Stop Sleeping on Eddie Bauer, the Cool-Again Brand Your Dad Loves, Too
If the name Eddie Bauer makes you think of dads, you're not alone. Much of the brand's offerings, such as those extra-warm puffers, classic flannels, and hiking boots, bring to mind a specific kind of crowd — one that values practicality and effortlessness and might be overly concerned with how much air is in your tires.
Even Emily Current and Meritt Elliott, the styling duo who founded Current/Elliott denim and are now the designers behind comfy clothing go-to, THE GREAT., associate Eddie Bauer with dads — specifically, their own. (They mean this as a compliment.) Growing up in Northern California, the two have fond memories of placing family-wide orders from the catalogue each year, and it's that kind of familiarity, along with the timelessness of the brand's products, that ensured Eddie Bauer would always have a place in their hearts.
It's also what made signing onto their four-drop collaboration, aka THE GREAT. + Eddie Bauer, a no brainer.
"We love wearable clothes that are somewhat nostalgic and have longevity; things we can collect and continue to love," Current tells InStyle. "A lot of what we would collect from flea markets would be Eddie Bauer, like down, fleeces, and boots."
It doesn't hurt that, aside from classically good looks, Eddie Bauer also holds up performance-wise. The brand continues to lead the charge when it comes to making clothes that can withstand all the elements — another factor that was enticing for its new partners.

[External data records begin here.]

(** A body without [events], but with a [total]; another is no page of events. *)
Definition read_events (r : outcome (Reply QueryBody)) : outcome (option (list StreamEvent) * Z) :=
  match r with
  | Returns (Answer _ (EventPage data total _)) => Returns (None, total)
  | Returns _ => Throws TypeErr
  | Throws e => Throws e
  end.

Definition events_query (page : Z) : EventsQuery := {|
  eq_limit := Some (BigInt_toString EVENTS_PER_PAGE); eq_offset := None;
  eq_page := Some (BigInt_toString page); eq_cursor := None; eq_order := None; eq_eventType := None |}.

Section server.
Context {P : PrismaEngine} {Key : StrKey} {Sdk : SorobanSdk} {Hidden : HiddenColumns}.
Context (cfg : SorobanConfig) (rpc : option Server) (streamId : string).

(** The endpoints, with the clock and the state each request meets. *)
Definition server_answers (now : nat -> Z) (at_ : nat -> Api (P:=P)) : Answers := {|
  stream_answer := fun n => read_stream (getStream cfg rpc (now n) (Segment streamId) (at_ n)).1;
  events_answer := fun n page => read_events (getStreamEvents (Segment streamId) (events_query page) (at_ n)).1 |}.
End server.

(** * The page of a stream: properties *)

Section page_facts.
Context {Sdk : SorobanSdk} (nd : Node) (session : option string) (streamId : string).
#[local] Abbreviation step_ := (page_step nd session streamId).

(** What every part of a step keeps, every step keeps. *)
Lemma perform_closed (I : DetailPage -> Prop) answers :
  (forall p q, I p -> shown q = shown p -> requests q = requests p -> I q) ->
  (forall b w p, I p -> I (fetchStream b w p)) -> (forall page b p, I p -> I (fetchEvents page b p)) ->
  (forall p, I p -> I (give_up_live p)) -> (forall p, I p -> I (note_live p)) ->
  (forall k p, I p -> I (settle streamId answers k p)) ->
  forall step p, I p -> I (perform nd session streamId answers step p).
Proof.
  intros Hsame Hs He Hg Hn Hk step p Hp.
  assert (Hsigned : forall op message after waits p, I p -> I (signed session op message after waits p)).
  { intros op message after waits q Hq. unfold signed. destruct session as [key|]; [|by eapply Hsame].
    destruct (op key _) as [[h|e] o]; [|by eapply Hsame]. apply Hs. by eapply Hsame. }
  assert (Hr : forall p, I p -> I (refreshStreamData p)).
  { intros q Hq. unfold refreshStreamData. case_match; auto. }
  destruct step; simpl; try (by apply Hsigned); try (by eapply Hsame).
  - unfold handleConfirm. assert (I (handleCancel nd session streamId dialog (edit (modal true true) p))).
    { apply Hsigned. by eapply Hsame. }
    case_match; [by eapply Hsame|done].
  - unfold handleTopUp. case_match; [by eapply Hsame|by apply Hsigned].
  - apply Hr, He. by eapply Hsame.
  - by apply Hk.
  - by apply Hr, Hn.
Qed.

(** Every property of steps is one of what they perform. *)
Lemma step_induction (I : DetailPage -> Prop) answers :
  (forall step p, I p -> I (perform nd session streamId answers step p)) ->
  forall live step p, I p -> I (step_ answers live p step).
Proof.
  intros H live step p Hp. unfold page_step.
  destruct step; try (by apply H);
    (destruct (view session p) as [[]|]; [done|done| |done]; case_match; [by apply H|done]).
Qed.

Lemma browse_induction (I : DetailPage -> Prop) answers o :
  I (opened o) -> (forall step p, I p -> I (perform nd session streamId answers step p)) ->
  forall steps, I (browse nd session streamId answers steps o).
Proof.
  intros H0 H steps. unfold browse. revert H0. generalize (opened o) as p.
  induction steps as [|s steps IH]; intros p Hp; [done|]. simpl. apply IH. by apply step_induction.
Qed.

(** ** What the server gives the page *)

Definition blind (answers : Answers) : Prop :=
  (forall n d, stream_answer answers n = Returns d -> sd_status d = None) /\
  (forall n page es total, events_answer answers n page = Returns (es, total) -> es = None).

Definition unseen (p : DetailPage) : Prop :=
  sh_events (shown p) = [] /\ forall s, sh_stream (shown p) = Some s -> sd_status s = None.

Lemma settle_shown answers k p :
  shown (settle streamId answers k p) =
  match inflight (requests p) !! k with
  | None => shown p
  | Some f => match for_page f with
              | None => shown (stream_answered f (stream_answer answers (reqId f)) (landed k p))
              | Some page => shown (events_answered f (events_answer answers (reqId f) page) (landed k p))
              end
  end.
Proof. unfold settle. destruct (_ !! k) as [f|]; [|done]. by destruct (for_page f), (waiter f). Qed.

Lemma settle_unseen answers k p : blind answers -> unseen p -> unseen (settle streamId answers k p).
Proof.
  intros [Hs He] [H1 H2]. unfold unseen. rewrite settle_shown.
  destruct (_ !! k) as [f|]; [|done]. destruct (for_page f) as [page|].
  - unfold events_answered. destruct (events_answer answers (reqId f) page) as [[es total]|] eqn:E; [|done].
    case_match; [|done]. simpl. by rewrite (He _ _ _ _ E).
  - unfold stream_answered. destruct (aborted f); [done|]. case_match; [|done].
    destruct (stream_answer answers (reqId f)) as [d|] eqn:E; simpl; [|done].
    split; [done|]. intros s [= <-]. by eapply Hs.
Qed.

Lemma browse_unseen answers steps o : blind answers -> unseen (browse nd session streamId answers steps o).
Proof.
  intros Hb. apply browse_induction; [done|]. apply perform_closed; unfold unseen; try done.
  - intros p q Hp -> _. exact Hp.
  - intros k p. by apply settle_unseen.
Qed.

(** ** An error stays *)

Definition spoiled (p : DetailPage) : Prop := is_some (sh_error (shown p)) = true.

Lemma settle_spoiled answers k p : spoiled p -> spoiled (settle streamId answers k p).
Proof.
  unfold spoiled. rewrite settle_shown. intros H. destruct (_ !! k) as [f|]; [|done].
  destruct (for_page f) as [page|].
  - unfold events_answered. destruct (events_answer answers (reqId f) page) as [[es total]|]; [|done]. by case_match.
  - unfold stream_answered. destruct (aborted f); [done|]. case_match; [|done].
    by destruct (stream_answer answers (reqId f)).
Qed.

(** Once the newest request for the stream has failed, whatever comes later and
    however it is answered, the page shows no stream again. *)
Theorem error_never_cleared answers (steps : list (Step * Z)) p :
  spoiled p ->
  let q := fold_left (fun p s => step_ answers s.2 p s.1) steps p in
  view session q = Returns Skeleton \/ exists text, view session q = Returns (NotFound text).
Proof.
  intros Hp q. assert (Hq : spoiled q).
  { unfold q. revert Hp. generalize p. induction steps as [|s steps' IH]; intros r Hr; [done|]. simpl. apply IH.
    apply step_induction; [|done]. apply perform_closed; unfold spoiled; try done.
    - by intros ? ? ? ->.
    - intros k r'. by apply settle_spoiled. }
  unfold view. destruct (loading q); [by left|right]. unfold spoiled in Hq.
  destruct (sh_error (shown q)) as [e|]; [by eexists|done].
Qed.

(** ** The newest answer is shown *)

(** Nothing but [d] can be shown before the stream is asked for again. *)
Definition decided (n : nat) (d : StreamDetail) (p : DetailPage) : Prop :=
  (n <= streamReqId (requests p))%nat /\
  (streamReqId (requests p) = n ->
     sh_stream (shown p) = Some d /\
     Forall (fun f => for_page f = None -> reqId f <> n) (inflight (requests p))).

Lemma decided_requests n d p q :
  decided n d p -> shown q = shown p -> (streamReqId (requests p) <= streamReqId (requests q))%nat ->
  (streamReqId (requests q) = streamReqId (requests p) ->
     Forall (fun f => for_page f = None -> reqId f <> n) (inflight (requests p)) ->
     Forall (fun f => for_page f = None -> reqId f <> n) (inflight (requests q))) ->
  decided n d q.
Proof.
  intros [H1 H2] Hs Hle Hf. split; [lia|]. intros Hn. rewrite Hs.
  destruct (H2 ltac:(lia)) as [H3 H4]. split; [done|]. apply Hf; [lia|done].
Qed.

Lemma decided_fetchStream n d b w p : decided n d p -> decided n d (fetchStream b w p).
Proof. intros H. apply (decided_requests n d p); [done|done|simpl; lia|]. simpl. lia. Qed.
Lemma decided_fetchEvents n d page b p : decided n d p -> decided n d (fetchEvents page b p).
Proof.
  intros H. apply (decided_requests n d p); [done|done|simpl; lia|]. intros _ Hf. simpl.
  apply Forall_app. split; [done|]. by repeat constructor.
Qed.
Lemma decided_same n d p q : decided n d p -> shown q = shown p -> requests q = requests p -> decided n d q.
Proof. intros H Hs Hr. apply (decided_requests n d p); rewrite ?Hr; auto. Qed.

Lemma decided_give_up n d p : decided n d p -> decided n d (give_up_live p).
Proof.
  intros H. apply (decided_requests n d p); [done|done|simpl; lia|]. intros _ Hf. simpl. apply List.Forall_map.
  eapply List.Forall_impl; [|exact Hf]. intros f. unfold abort_live. by destruct (live f).
Qed.

Lemma landed_inflight k p : Forall (fun f => f ∈ inflight (requests p)) (inflight (requests (landed k p))).
Proof.
  simpl. apply Forall_app. split; apply List.Forall_forall; intros f Hf; apply list_elem_of_In in Hf.
  - by eapply subseteq_take.
  - by eapply subseteq_drop.
Qed.

Lemma decided_settle n d answers k p : decided n d p -> decided n d (settle streamId answers k p).
Proof.
  intros [H1 H2]. assert (Hl : decided n d (landed k p)).
  { apply (decided_requests n d p); [done|done|done|]. intros _ Hf.
    eapply List.Forall_impl; [|apply landed_inflight]. intros f Hin. simpl in Hf.
    rewrite list.Forall_forall in Hf. by apply Hf. }
  unfold settle. destruct (inflight (requests p) !! k) as [f|] eqn:Hk; [|done].
  assert (Hq : decided n d match for_page f with
                           | None => stream_answered f (stream_answer answers (reqId f)) (landed k p)
                           | Some page => events_answered f (events_answer answers (reqId f) page) (landed k p)
                           end).
  { destruct (for_page f) as [page|] eqn:Hp.
    - unfold events_answered. destruct (events_answer _ _ _) as [[es total]|]; [|done]. case_match; [|done].
      destruct Hl as [Hl1 Hl2]. split; [done|]. exact Hl2.
    - unfold stream_answered. destruct (aborted f); [done|].
      destruct (Nat.eqb_spec (reqId f) (streamReqId (requests (landed k p)))) as [E|]; [|done].
      assert (Hne : streamReqId (requests p) <> n).
      { intros Hn. destruct (H2 Hn) as [_ Hf]. rewrite list.Forall_forall in Hf.
        apply (Hf f); [by eapply list_elem_of_lookup_2|done|]. simpl in E. lia. }
      destruct (stream_answer answers (reqId f)); (split; [exact H1|]); intros Hn; by destruct Hne. }
  destruct (waiter f); [done|by eapply decided_same..].
Qed.

Lemma decided_perform n d answers step p : decided n d p -> decided n d (perform nd session streamId answers step p).
Proof.
  apply perform_closed; eauto using decided_same, decided_fetchStream, decided_fetchEvents, decided_give_up, decided_settle.
Qed.

(** Requests for the stream in flight have different numbers, none above the newest. *)
Definition apart (n : nat) (fs : list Flight) : Prop :=
  (forall i j f g, fs !! i = Some f -> fs !! j = Some g -> for_page f = None -> for_page g = None ->
     reqId f = reqId g -> i = j) /\
  (forall i f, fs !! i = Some f -> for_page f = None -> (reqId f <= n)%nat).
Definition numbered_apart (p : DetailPage) : Prop := apart (streamReqId (requests p)) (inflight (requests p)).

"There are technical capabilities that are needed for real, true warmth in climates that we don't live in," says Elliott, reflecting on THE GREAT. + Eddie Bauer's selection of quilted coats and fuzzy sweaters. "We wanted to partner with people who has already been doing that. We'd dream-stormed, aesthetically, the look, so it was nice to match that with their expertise, their [design] library, and their factories."

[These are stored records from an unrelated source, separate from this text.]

(** A size that is no multiple of the block size, or that asks for more
    roots than are left, goes to the base cursor; the roots stay. *)
Lemma precalc_next_delegates (j k : nat) (pc : list bytes) (st : S) :
  (j < 63)%nat -> (k < 63)%nat ->
  ((k < j)%nat \/ Z.of_nat (length pc) < 2 ^ (Z.of_nat k - Z.of_nat j)) ->
  NextSubtreeRoot (2 ^ Z.of_nat k)
    (newPrecalcSubtreeHasher pc (2 ^ Z.of_nat j) h st)
  = match NextSubtreeRoot (2 ^ Z.of_nat k) st with
    | Abort q => Abort q
    | Done (root, err, st') =>
        Done (root, err, newPrecalcSubtreeHasher pc (2 ^ Z.of_nat j) h st')
    end.
Proof.
  intros Hj Hk Hcase.
  assert (Hpj : 0 < 2 ^ Z.of_nat j) by (apply Z.pow_pos_nonneg; lia).
  assert (Hpk : 0 < 2 ^ Z.of_nat k) by (apply Z.pow_pos_nonneg; lia).
  unfold NextSubtreeRoot at 1; cbn [precalc_SubtreeHasher].
  unfold precalc_NextSubtreeRoot, newPrecalcSubtreeHasher.
  cbn [p_precalc p_subtreeSize p_h p_sh].
  destruct (Z.eqb_spec (2 ^ Z.of_nat j) 0); [lia|].
  destruct (le_lt_dec j k) as [Hle|Hlt].
  - destruct Hcase as [Hlt|Hlen]; [lia|].
    assert (Hn : 2 ^ Z.of_nat k
                 = 2 ^ (Z.of_nat k - Z.of_nat j) * 2 ^ Z.of_nat j).
    { rewrite <- Z.pow_add_r by lia. f_equal. lia. }
    assert (Hq : 0 < 2 ^ (Z.of_nat k - Z.of_nat j))
      by (apply Z.pow_pos_nonneg; lia).
    assert (Hq63 : 2 ^ (Z.of_nat k - Z.of_nat j) < 2 ^ 63)
      by (apply Z.pow_lt_mono_r; lia).
    rewrite Hn at 1 2. rewrite Z.rem_mul, Z.quot_mul by lia.
    rewrite wrap64_small by lia.
    destruct (Z.geb_spec (Z.of_nat (length pc))
                         (2 ^ (Z.of_nat k - Z.of_nat j))); [lia|].
    cbn [Z.eqb andb]. reflexivity.
  - assert (Hlt2 : 2 ^ Z.of_nat k < 2 ^ Z.of_nat j)
      by (apply Z.pow_lt_mono_r; lia).
    rewrite Z.rem_small by lia.
    destruct (Z.eqb_spec (2 ^ Z.of_nat k) 0); [lia|].
    cbn [andb]. reflexivity.
Qed.

(** Below the block size every call of the first loop goes to the base. *)
Lemma precalc_prefix_low (j : nat) (Hj : (j < 63)%nat)
    (s : Z) (Hs : 0 <= s < 2 ^ 63) (k : nat) :
  (k <= j)%nat ->
  forall (st : S) (R acc pc : list bytes),
    repr st R ->
    s mod 2 ^ Z.of_nat k <= Z.of_nat (length R) ->
    exists st',
      buildPrefix (down k) s
        (newPrecalcSubtreeHasher pc (2 ^ Z.of_nat j) h st) acc
      = Done (acc ++ prefixHashes h k s R, None,
              newPrecalcSubtreeHasher pc (2 ^ Z.of_nat j) h st')
      /\ repr st' (skipn (Z.to_nat (s mod 2 ^ Z.of_nat k)) R).
Proof.
  induction k as [|k IH]; intros Hk st R acc pc Hrepr Hlen.
  - exists st. simpl. rewrite app_nil_r, Z.mod_1_r.
    split; [reflexivity|exact Hrepr].
  - rewrite down_S. cbn [buildPrefix prefixHashes].
    rewrite land_shl1_testbit by lia.
    rewrite mod_pow2_succ in Hlen |- *.
    pose proof (mod_pow2_bounds s k) as Hb.
    destruct (Z.testbit s (Z.of_nat k)) eqn:Hbit; cbn [negb].
    + rewrite shl1_small by lia.
      assert (Hp : 0 < 2 ^ Z.of_nat k) by (apply Z.pow_pos_nonneg; lia).
      rewrite precalc_next_delegates by (try lia; left; lia).
      destruct (faithful_next h repr faithful (2 ^ Z.of_nat k) st R Hrepr)
        as (st1 & Hnext & Hrepr1).
      { destruct R; [simpl in Hlen; lia|discriminate]. }
      { exact Hp. }
      rewrite Hnext. rewrite pow2_to_nat in *.
      destruct (IH ltac:(lia) st1 (skipn (2 ^ k) R)
                  (acc ++ [orNil (merkleRoot h (firstn (2 ^ k) R))]) pc
                  Hrepr1)
        as (st' & Hbuild & Hrepr').
      { rewrite length_skipn, Nat2Z.inj_sub, pow2_nat; [lia|].
        apply Nat2Z.inj_le. rewrite pow2_nat. lia. }
      exists st'. rewrite Hbuild, <- app_assoc. split; [reflexivity|].
      rewrite skipn_skipn_add in Hrepr'.
      replace (Z.to_nat (2 ^ Z.of_nat k + s mod 2 ^ Z.of_nat k))
        with (2 ^ k + Z.to_nat (s mod 2 ^ Z.of_nat k))%nat
        by (rewrite Z2Nat.inj_add, pow2_to_nat; lia).
      exact Hrepr'.
    + rewrite Z.add_0_l in *. apply IH; [lia|exact Hrepr|exact Hlen].
Qed.

(** A whole number of blocks, a power of two of them, is answered from the
    roots; the base cursor skips the leaves. *)
Lemma precalc_next_blocks (j k : nat) (blocks : list (list bytes))
    (more rest : list bytes) (st : S) :
  (j + k < 63)%nat ->
  length blocks = (2 ^ k)%nat ->
  Forall (fun b => length b = (2 ^ j)%nat) blocks ->
  repr st (concat blocks ++ rest) ->
  exists st',
    NextSubtreeRoot (2 ^ Z.of_nat (j + k))
      (newPrecalcSubtreeHasher (blockRoots h blocks ++ more)
                               (2 ^ Z.of_nat j) h st)
    = Done (orNil (merkleRoot h (concat blocks)), None,
            newPrecalcSubtreeHasher more (2 ^ Z.of_nat j) h st')
    /\ repr st' rest.
Proof.
  intros Hjk Hlen Hall Hrepr.
  assert (Hpj : 0 < 2 ^ Z.of_nat j) by (apply Z.pow_pos_nonneg; lia).
  assert (Hpk : 0 < 2 ^ Z.of_nat k) by (apply Z.pow_pos_nonneg; lia).
  assert (Hpn : 0 < 2 ^ Z.of_nat (j + k)) by (apply Z.pow_pos_nonneg; lia).
  assert (Hn : 2 ^ Z.of_nat (j + k) = 2 ^ Z.of_nat k * 2 ^ Z.of_nat j).
  { rewrite Nat2Z.inj_add, Z.pow_add_r by lia. lia. }
  assert (Hk63 : 2 ^ Z.of_nat k < 2 ^ 63) by (apply Z.pow_lt_mono_r; lia).
  assert (Hcat : length (concat blocks) = Z.to_nat (2 ^ Z.of_nat (j + k))).
  { rewrite (length_concat_uniform (2 ^ j) blocks Hall), Hlen.
    rewrite pow2_to_nat, Nat.pow_add_r. lia. }
  destruct (faithful_skip h repr faithful (2 ^ Z.of_nat (j + k)) st
              (concat blocks ++ rest) Hrepr) as (st' & Hskip & Hrepr').
  { rewrite length_app, Hcat. lia. }
  exists st'. split.
  - unfold NextSubtreeRoot at 1; cbn [precalc_SubtreeHasher].
    unfold precalc_NextSubtreeRoot, newPrecalcSubtreeHasher.
    cbn [p_precalc p_subtreeSize p_h p_sh].
    destruct (Z.eqb_spec (2 ^ Z.of_nat j) 0); [lia|].
    rewrite Hskip.
    rewrite Hn, Z.rem_mul, Z.quot_mul by lia.
    rewrite wrap64_small by lia.
    unfold blockRoots.
    rewrite length_app, length_map, Hlen, Nat2Z.inj_add, pow2_nat.
    destruct (Z.geb_spec (2 ^ Z.of_nat k + Z.of_nat (length more))
                         (2 ^ Z.of_nat k)); [|lia].
    cbn [Z.eqb andb].
    destruct (Z.ltb_spec (2 ^ Z.of_nat k) 0); [lia|].
    rewrite pow2_to_nat.
    replace (2 ^ k)%nat
      with (length (map (fun b => orNil (merkleRoot h b)) blocks))
      by (rewrite length_map; exact Hlen).
    rewrite firstn_app, Nat.sub_diag, firstn_all, firstn_O, app_nil_r.
    rewrite skipn_app, Nat.sub_diag, skipn_all. cbn [app].
    rewrite pushRoots_as_leaves by exact I.
    fold (merkleRoot h (map (fun b => orNil (merkleRoot h b)) blocks)).
    rewrite (merkleRoot_of_block_roots h j k blocks Hlen Hall).
    reflexivity.
  - rewrite <- Hcat, skipn_app, Nat.sub_diag, skipn_all in Hrepr'.
    exact Hrepr'.
Qed.

(** From the block size up, every call of the first loop is answered from
    the roots, which stay in step with the base cursor. *)
Lemma precalc_prefix_high (j : nat) (Hj : (j < 63)%nat)
    (s : Z) (Hs : 0 <= s < 2 ^ 63) (d : nat) :
  (j + d <= 64)%nat ->
  forall (st : S) (blocks : list (list bytes)) (acc : list bytes),
    Forall (fun b => length b = (2 ^ j)%nat) blocks ->
    repr st (concat blocks) ->
    s mod 2 ^ Z.of_nat (j + d) <= Z.of_nat (length (concat blocks)) ->
    exists st',
      buildPrefix (down (j + d)) s
        (newPrecalcSubtreeHasher (blockRoots h blocks) (2 ^ Z.of_nat j) h st)
        acc
      = Done (acc ++ prefixHashes h (j + d) s (concat blocks), None,
              newPrecalcSubtreeHasher
                (blockRoots h
                   (skipn (Z.to_nat (s mod 2 ^ Z.of_nat (j + d)
                                     / 2 ^ Z.of_nat j)) blocks))
                (2 ^ Z.of_nat j) h st')
      /\ repr st' (skipn (Z.to_nat (s mod 2 ^ Z.of_nat (j + d)))
                         (concat blocks)).
Proof.
  assert (Hpj : 0 < 2 ^ Z.of_nat j) by (apply Z.pow_pos_nonneg; lia).
  induction d as [|d IH]; intros Hd st blocks acc Hall Hrepr Hlen.
  - rewrite Nat.add_0_r in *.
    pose proof (mod_pow2_bounds s j) as Hb.
    rewrite Z.div_small by lia. cbn [Z.to_nat skipn].
    apply precalc_prefix_low; [exact Hj|exact Hs|lia|exact Hrepr|exact Hlen].
  - rewrite Nat.add_succ_r in *.
    rewrite down_S. cbn [buildPrefix prefixHashes].
    rewrite land_shl1_testbit by lia.
    rewrite mod_pow2_succ in Hlen |- *.
    pose proof (mod_pow2_bounds s (j + d)) as Hb.
    destruct (Z.testbit s (Z.of_nat (j + d))) eqn:Hbit; cbn [negb].
    + pose proof (testbit_true_lt_63 s (j + d) Hs Hbit) as Hk63.
      rewrite shl1_small by lia.
      assert (Hp : 0 < 2 ^ Z.of_nat (j + d)) by (apply Z.pow_pos_nonneg; lia).
      assert (Hpd : 0 < 2 ^ Z.of_nat d) by (apply Z.pow_pos_nonneg; lia).
      assert (Hn : 2 ^ Z.of_nat (j + d) = 2 ^ Z.of_nat d * 2 ^ Z.of_nat j).
      { rewrite Nat2Z.inj_add, Z.pow_add_r by lia. lia. }
      assert (Hnn : (2 ^ (j + d) = 2 ^ d * 2 ^ j)%nat)
        by (rewrite Nat.pow_add_r; lia).
      assert (HlenB : (2 ^ d <= length blocks)%nat).
      { rewrite (length_concat_uniform (2 ^ j) blocks Hall) in Hlen.
        rewrite Nat2Z.inj_mul, pow2_nat in Hlen.
        apply Nat2Z.inj_le. rewrite pow2_nat. nia. }
      destruct (precalc_next_blocks j d (firstn (2 ^ d) blocks)
                  (blockRoots h (skipn (2 ^ d) blocks))
                  (concat (skipn (2 ^ d) blocks)) st)
        as (st1 & Hnext & Hrepr1).
      { lia. }
      { rewrite length_firstn. lia. }
      { apply Forall_firstn_blocks. exact Hall. }
      { rewrite <- concat_app, firstn_skipn. exact Hrepr. }
      unfold blockRoots in Hnext at 1 2.
      rewrite <- map_app, firstn_skipn in Hnext.
      fold (blockRoots h blocks) in Hnext.
      fold (blockRoots h (skipn (2 ^ d) blocks)) in Hnext.
      rewrite Hnext.
      rewrite Hnn.
      rewrite (firstn_concat_uniform (2 ^ j) blocks Hall).
      rewrite (skipn_concat_uniform (2 ^ j) blocks Hall).
      destruct (IH ltac:(lia) st1 (skipn (2 ^ d) blocks)
                  (acc ++ [orNil (merkleRoot h (concat (firstn (2 ^ d) blocks)))])
                  (Forall_skipn_blocks _ _ _ Hall) Hrepr1)
        as (st' & Hbuild & Hrepr').
      { rewrite (length_concat_uniform (2 ^ j) _
                   (Forall_skipn_blocks _ _ (2 ^ d)%nat Hall)).
        rewrite (length_concat_uniform (2 ^ j) blocks Hall) in Hlen.
        rewrite length_skipn.
        rewrite Nat2Z.inj_mul, pow2_nat in Hlen |- *.
        rewrite Nat2Z.inj_sub by lia. rewrite pow2_nat. nia. }
      exists st'. rewrite Hbuild, <- app_assoc. split.
      * rewrite skipn_skipn_add.
        replace (Z.to_nat ((2 ^ Z.of_nat (j + d) + s mod 2 ^ Z.of_nat (j + d))
                           / 2 ^ Z.of_nat j))
          with (2 ^ d + Z.to_nat (s mod 2 ^ Z.of_nat (j + d) / 2 ^ Z.of_nat j))%nat.
        { reflexivity. }
        assert (Hq0 : 0 <= s mod 2 ^ Z.of_nat (j + d) / 2 ^ Z.of_nat j)
          by (apply Z.div_pos; lia).
        replace (2 ^ Z.of_nat (j + d) + s mod 2 ^ Z.of_nat (j + d))
          with (2 ^ Z.of_nat d * 2 ^ Z.of_nat j + s mod 2 ^ Z.of_nat (j + d))
          by lia.
        rewrite Z.div_add_l by lia.
        rewrite Z2Nat.inj_add by lia. rewrite pow2_to_nat. reflexivity.
      * rewrite <- (skipn_concat_uniform (2 ^ j) blocks Hall) in Hrepr'.
        rewrite skipn_skipn_add in Hrepr'.
        replace (Z.to_nat (2 ^ Z.of_nat (j + d) + s mod 2 ^ Z.of_nat (j + d)))
          with (2 ^ d * 2 ^ j + Z.to_nat (s mod 2 ^ Z.of_nat (j + d)))%nat.
        { exact Hrepr'. }
        rewrite Z2Nat.inj_add, pow2_to_nat by lia. lia.
    + rewrite Z.add_0_l in *.
      apply IH; [lia|exact Hall|exact Hrepr|exact Hlen].
Qed.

The first drop from this partnership, available now, embraces a throwback vibe, which feels right in line with what Elliott and Current love about the brand, and also fits with fashion's foray back into '70s and '80s trends. There's a mix of colorblocked coats, printed waffle pajamas, and plush accessories, all of which are fun and instantly mood-boosting. Bright colors are included, but at the same time, are subtle enough to still feel neutral and versatile enough for everyday wear.
"The color palette felt specifically nostalgic, working with the red, yellow, and blue as well as the navy, camel, and army," Current tells us, adding that she and Elliott initially drew inspiration from "what came to mind when we thought of Eddie Bauer."

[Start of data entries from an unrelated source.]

(** [analise_recorrencia(totais_anuais)], without its plotting side
    effects.  The ranking ([totais_ordenados], [T_empirico]) only feeds
    the plot. *)
Definition analise_recorrencia (totais_anuais : list R) : option resultado :=
  let media := np_mean totais_anuais in
  let desvio_padrao := np_std_ddof1 totais_anuais in
  let n := length totais_anuais in
  match gumbel_r_fit totais_anuais with
  | None => None
  | Some (l, s) =>
      Some {| media := media;
              desvio_padrao := desvio_padrao;
              n_amostras := n;
              loc := l;
              scale := s;
              tempos_recorrencia := T_alvo;
              totais_estimados := Q_T l s;
              totais_observados := totais_anuais |}
  end.

End Analise.

(** ** Annual aggregation: [groupby('Ano').agg({'Total': ['sum', 'max', 'count']})] *)

(** A row of the input sheet, after [dados['Ano'] = ...dt.year]. *)
Record observacao := { ano_obs : Z; total_obs : R }.

(** A row of [resumo]. *)
Record resumo_anual := {
  ano : Z;
  total_anual : R;
  chuva_maxima : R;
  meses_com_dados : nat
}.

(** Adds one observation to the group of its year; groups are kept sorted
    by year, as [groupby] does by default. *)
Fixpoint agrupar (o : observacao) (rs : list resumo_anual) : list resumo_anual :=
  match rs with
  | [] => [{| ano := ano_obs o; total_anual := total_obs o;
              chuva_maxima := total_obs o; meses_com_dados := 1 |}]
  | r :: rest =>
      if Z.eqb (ano_obs o) (ano r) then
        {| ano := ano r; total_anual := total_anual r + total_obs o;
           chuva_maxima := Rmax (chuva_maxima r) (total_obs o);
           meses_com_dados := S (meses_com_dados r) |} :: rest
      else if Z.ltb (ano_obs o) (ano r) then
        {| ano := ano_obs o; total_anual := total_obs o;
           chuva_maxima := total_obs o; meses_com_dados := 1 |} :: rs
      else r :: agrupar o rest
  end.

(** The summary [resumo]: observations folded in order of appearance. *)
Definition resumo (dados : list observacao) : list resumo_anual :=
  fold_left (fun rs o => agrupar o rs) dados [].

(** Observation of the per-year rows of [resumo]: the row of year [y]
    (the [loc] of the grouped frame), if any. *)
Definition linha_do_ano (y : Z) (rs : list resumo_anual) : option resumo_anual :=
  find (fun r => Z.eqb (ano r) y) rs.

"Where we started to have fun was with the prints, the patterns, and making things reversible — using things that we use at THE GREAT., like corozo buttons and certain brass hardware," Elliott adds. "We started to meld the two."
For those who have perused Eddie Bauer's site as of late, it's hard to ignore the fact that the company seems to be making some fashion-forward moves. Even the loungewear section feels a tad more elevated than what we're used to seeing, with sleek, statement-making sweats that don't sacrifice the comfort factor, either. Last year, Eddie Bauer teamed up with another industry icon, celebrity stylist Karla Welch, on a neon capsule collection, and should you be in the market for some snow gear, you might want to check out its collaboration with Baja East.
THE GREAT. + Eddie Bauer seems to be just one part of a bigger puzzle, where the over-100-year-old brand, founded in 1920, is now appealing to a new kind of customer — one who enjoys looking cute just as much as having sturdy gear.
Elliott and Current also have even more tricks up their sleeves. In early 2022, their second drop will be released ahead of spring, which will no doubt tempt us to add another season's worth of styles to cart.
"Just think of it as we're trying to outfit you for all of your outdoor adventures in different weather and altitudes," hints Elliott, adding that the next few collections will even include designs that didn't make it into the first round. "Because we're doing so many other seasons, sometimes we'd be like, 'Oh, okay, we can make this into a rain jacket with the different fabrications.' We were able to spread out our ideas."
One thing that will remain the same through all four collections, though, is that all the pieces — from the outerwear to the hats — will seamlessly pair well together. It's a bonus that comes with having stylists make your clothes.
"We would mentally put together the looks — she's wearing the thermal, she layers this on, it's really cold so she wears the trapper, that that type of thing." Elliott explains, adding that they envision these clothes staying in the customer's closet for a long time. "We want everything to be able to mix and match and layer really effortlessly. That's our filter in everything. I want something that makes me feel good and look good, but I also want it to feel easy, effortless. I don't want to be trying too hard, because life's already hard as it is."